Le dim. 15 sept. 2024 à 00:40, American Citizen <website.reader3@gmail.com> a écrit :

Loïc

Your derivation matches mine, after working this afternoon with both GP-Pari and Maxima, to simplify the denominators.

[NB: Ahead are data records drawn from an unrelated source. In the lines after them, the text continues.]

(** * honestjs/pipes: argument transformation and validation pipes

    A shallow embedding of the three pipes of the repository

    - [PrimitiveValidationPipe]  (packages/pipes/src/primitive-validation.pipe.ts)
    - [ClassValidationPipe]      (packages/class-validator-pipe/src/class-validation.pipe.ts)
    - [ClassValidatorPipe]       (packages/class-validator-pipe/src/class-validator.pipe.ts)

    together with the part of the JavaScript run time they rely on
    ([typeof], [String], [Number], [isNaN], [trim], [toLowerCase], truthiness,
    promises and exceptions) and the two external capabilities of the class
    pipes ([plainToInstance] of class-transformer, [validate] of
    class-validator), which are parameters of the model. *)

From Stdlib Require Import ZArith List Ascii String Bool.
From Stdlib Require Import Floats.SpecFloat DecimalString.
From stdpp Require Import base gmap strings.

Import ListNotations.
Local Open Scope string_scope.
Local Open Scope Z_scope.

(** ** JavaScript strings

    A string is its sequence of code units; the model covers the strings whose
    code units are below 256, the [ascii] [c] standing for the code unit
    [nat_of_ascii c]. *)
Module JSString.

Definition code (c : ascii) : N := N_of_ascii c.

(** WhiteSpace and LineTerminator code points below 256: TAB, LF, VT, FF,
    CR, SP and NBSP. *)
Definition isWhiteSpace (c : ascii) : bool :=
  let n := code c in
  ((9 <=? n) && (n <=? 13) || (n =? 32) || (n =? 160))%N.

Fixpoint trimStart (s : string) : string :=
  match s with
  | EmptyString => EmptyString
  | String c s' => if isWhiteSpace c then trimStart s' else s
  end.

(** [trimEnd] keeps a character when it is not white space or when something
    remains after it. *)
Fixpoint trimEnd (s : string) : string :=
  match s with
  | EmptyString => EmptyString
  | String c s' =>
      match trimEnd s' with
      | EmptyString => if isWhiteSpace c then EmptyString else String c EmptyString
      | t => String c t
      end
  end.

(** [String.prototype.trim] *)
Definition trim (s : string) : string := trimEnd (trimStart s).

(** Upper-case letters below 256: A-Z, and U+00C0-U+00DE without the
    multiplication sign U+00D7; each is 32 below its lower-case letter. *)
Definition isUpper (c : ascii) : bool :=
  let n := code c in
  ((65 <=? n) && (n <=? 90) || (192 <=? n) && (n <=? 222) && negb (n =? 215))%N.

Definition lowerChar (c : ascii) : ascii :=
  if isUpper c then ascii_of_N (code c + 32) else c.

(** [String.prototype.toLowerCase] *)
Fixpoint toLowerCase (s : string) : string :=
  match s with
  | EmptyString => EmptyString
  | String c s' => String (lowerChar c) (toLowerCase s')
  end.

(** [Array.prototype.join] on an array of strings *)
Fixpoint join (sep : string) (l : list string) : string :=
  match l with
  | [] => ""
  | [x] => x
  | x :: l' => x ++ sep ++ join sep l'
  end.

(** [Array.prototype.includes] on an array of strings *)
Definition includes (l : list string) (s : string) : bool :=
  existsb (String.eqb s) l.

(** [haystack.includes(needle)] on strings *)
Fixpoint contains (needle haystack : string) : bool :=
  String.prefix needle haystack
  || match haystack with
     | EmptyString => false
     | String _ h => contains needle h
     end.

End JSString.

(** ** JavaScript numbers

    A Number is an IEEE 754 binary64 value: a [spec_float] that is
    [valid_binary 53 1024].  [S754_nan] is the single NaN of the language. *)
Module JSNumber.

Definition number : Type := spec_float.

Definition prec : Z := 53.
Definition emax : Z := 1024.

Definition NaN : number := S754_nan.
Definition Infinity : number := S754_infinity false.
Definition zero : number := S754_zero false.

(** The global [isNaN] on a Number. *)
Definition isNaN (n : number) : bool :=
  match n with
  | S754_nan => true
  | _ => false
  end.

(** ToBoolean on a Number: false for +0, -0 and NaN. *)
Definition toBoolean (n : number) : bool :=
  match n with
  | S754_zero _ | S754_nan => false
  | _ => true
  end.

(** The Number nearest to the rational [n / d] ([0 < n], [0 < d]), ties to
    even: the quotient is taken with at least 56 bits and the remainder gives
    the rounding location. *)
Definition round_ratio (sign : bool) (n d : Z) : number :=
  let s := Z.max 0 (56 + Z.log2_up d - Z.log2 n) in
  let '(q, r) := Z.div_eucl (Z.shiftl n s) d in
  binary_round_aux prec emax sign q (- s) (new_location d r).
(** * Hyperion switch platform: reconciler and switch entity

    A shallow embedding of [homeassistant/components/hyperion/switch.py]
    and the properties of its two parts: the reconciler closure pair
    ([async_instances_to_entities], [async_instances_to_entities_raw]) set up
    by [async_setup_entry], and the [HyperionSwitch] entity.

    Python values are embedded as [pyval]; dictionaries as [gmap string _];
    the set [current_entities] as a [gset string].  Coroutines run to
    completion one after another (cooperative scheduling, one event at a
    time), so each is a state transformer over [State]; calls into the
    Hyperion client and into the host are recorded, with their results, in
    a trace. *)

From stdpp Require Import gmap strings list pretty.
From Stdlib Require Import Ascii.

#[local] Set Warnings "-clear-no-such-hyp".

(** ** Python values *)

(** The scalar JSON values that occur in instance dictionaries and in
    configuration data. *)
Inductive pyval :=
  | PNone
  | PBool (b : bool)
  | PInt (z : Z)
  | PStr (s : string).

#[global] Instance pyval_eq_dec : EqDecision pyval.
Proof. solve_decision. Defined.

(** Python truthiness: what [if v] / [not v] test. *)
Definition truthy (v : pyval) : bool :=
  match v with
  | PNone => false
  | PBool b => b
  | PInt z => negb (z =? 0)%Z
  | PStr s => negb (String.eqb s "")
  end.

(** [str(v)], as an f-string renders the value. *)
Definition py_str (v : pyval) : string :=
  match v with
  | PNone => "None"
  | PBool true => "True"
  | PBool false => "False"
  | PInt z => pretty z
  | PStr s => s
  end.

(** [c not in s] *)
Fixpoint free_of (c : ascii) (s : string) : bool :=
  match s with
  | EmptyString => true
  | String a s => negb (Ascii.eqb a c) && free_of c s
  end.

(** An instance dictionary, [Dict[str, Any]]. *)
Abbreviation Instance := (gmap string pyval).
(** Lines 256-262: the callback of the last loop over [attests]. *)
Definition attestEntry (provenanceSet sbomSet : bool) (attest : string)
  : M unit :=
  if negb (hasAttestationType toolkit "provenance" attest)
     && negb (hasAttestationType toolkit "sbom" attest)
  then args_push ["--attest"; resolveAttestationAttrs toolkit attest]
  else if negb provenanceSet && hasAttestationType toolkit "provenance" attest
  then args_push ["--attest"; resolveProvenanceAttrs toolkit attest]
  else if negb sbomSet && hasAttestationType toolkit "sbom" attest
  then args_push ["--attest"; attest]
  else ret tt.

Definition getAttestArgs : M (list string) :=
  with_args []
    (provenanceSet <- provenanceArgs ;;
     sbomSet <- sbomArgs ;;
     asyncForEach (attests inputs) (attestEntry provenanceSet sbomSet)).

(** *** getBuildArgs (lines 94-191), block by block *)

(** Lines 96-98. *)
Definition addHostArgs : M unit :=
  asyncForEach (addHosts inputs)
    (fun addHost => args_push ["--add-host"; addHost]).

(** Lines 99-101. *)
Definition allowArgs : M unit :=
  when (0 <? List.length (allow inputs))%nat
    (args_push ["--allow"; join "," (allow inputs)]).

In my program I check for pure algebraic content versus some rational or integer values for a,b and then use the lcm of the denominator and then gcd of the numerators to simplify to lowest integer _expression_.


      You can simplify the if() to return([R,S,T]/content([R,S,T]));
 

{tsides_from_halftans(a,b)=
my(r,s,t,R,S,T,u,v);
r=2*a/(a^2+1);
R=2*a*(b^2+1);
s=2*b/(b^2+1);
S=2*b*(a^2+1);
t=2*(a+b)*(1-a*b)/((a^2+1)*(b^2+1));
T=2*(a+b)*(1-a*b);
if(type(T)=="t_FRAC",
  u=lcm(denominator(R),lcm(denominator(S),denominator(T)));
  R=R/u; S=S/u; T=T/u;
  v=gcd(R,gcd(S,T));
  R=R/v; S=S/v; T=T/v;
  u=1;
,
  u=1;
);
return(u*[R,S,T]);
}

     Hope this helps,

           Loïc